TASK INPUT ::

"""

(** The DNS trie is a map: after inserting any list of domain names with
    addresses, [searchDNSCache] returns for every domain name the address
    inserted last for it, and null if there was none. *)
Theorem dns_trie_is_map es u :
  Forall (λ e, domain e.1) es → domain u →
  ∃ t, dns_insert_all es newTrieNode = Ret t ∧
       searchDNSCache u t = Ret (foldl (λ M e, <[e.1 := e.2]> M) (∅ : gmap string string) es !! u).
Proof.
  intros Hes Hu. unfold newTrieNode.
  destruct (dns_insert_all_rep es {[ [] := dns_blank ]} ∅) as (t & -> & R); [|done|].
  - split.
    + split; [rewrite lookup_singleton_eq; eauto|]. intros p i.
      rewrite lookup_singleton_ne by (by destruct p). by intros [? ?].
    + intros v Hv. unfold data. rewrite lookup_empty.
      destruct (getIndex <$> chars v) as [|x l];
        [by rewrite lookup_singleton_eq|by rewrite lookup_singleton_ne].
  - exists t. split; [done|]. by apply searchDNSCache_rep.
Qed.

Lemma dns_trie_is_map_witness :
  ∃ t, dns_insert_all [("www.samsung.com", "107.108.11.123"); ("www.google.in", "74.125.200.106");
                       ("www.samsung.com", "1.2.3.4")] newTrieNode = Ret t ∧
       searchDNSCache "www.samsung.com" t = Ret (Some "1.2.3.4").
Proof.
  apply (dns_trie_is_map [("www.samsung.com", "107.108.11.123"); ("www.google.in", "74.125.200.106");
                          ("www.samsung.com", "1.2.3.4")] "www.samsung.com").
  - repeat (apply List.Forall_cons; [apply is_domain_ok; reflexivity|]). constructor.
  - apply is_domain_ok. reflexivity.
Defined.

(** [getIndex] maps the character behind 'z' to the slot of the dot, so a
    name with '{' in place of a dot resolves like the name with the dot. *)
Theorem getIndex_collides :
  ∃ t, dns_insert "a.b" "1.2.3.4" newTrieNode = Ret t ∧ searchDNSCache "a{b" t = Ret (Some "1.2.3.4").
Proof. eexists. split; vm_compute; reflexivity. Qed.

"""

WHAT TO PRODUCE :: One number only, please: the count of lines in the material holding the word "unfold".

RESPONSE BELOW :: 2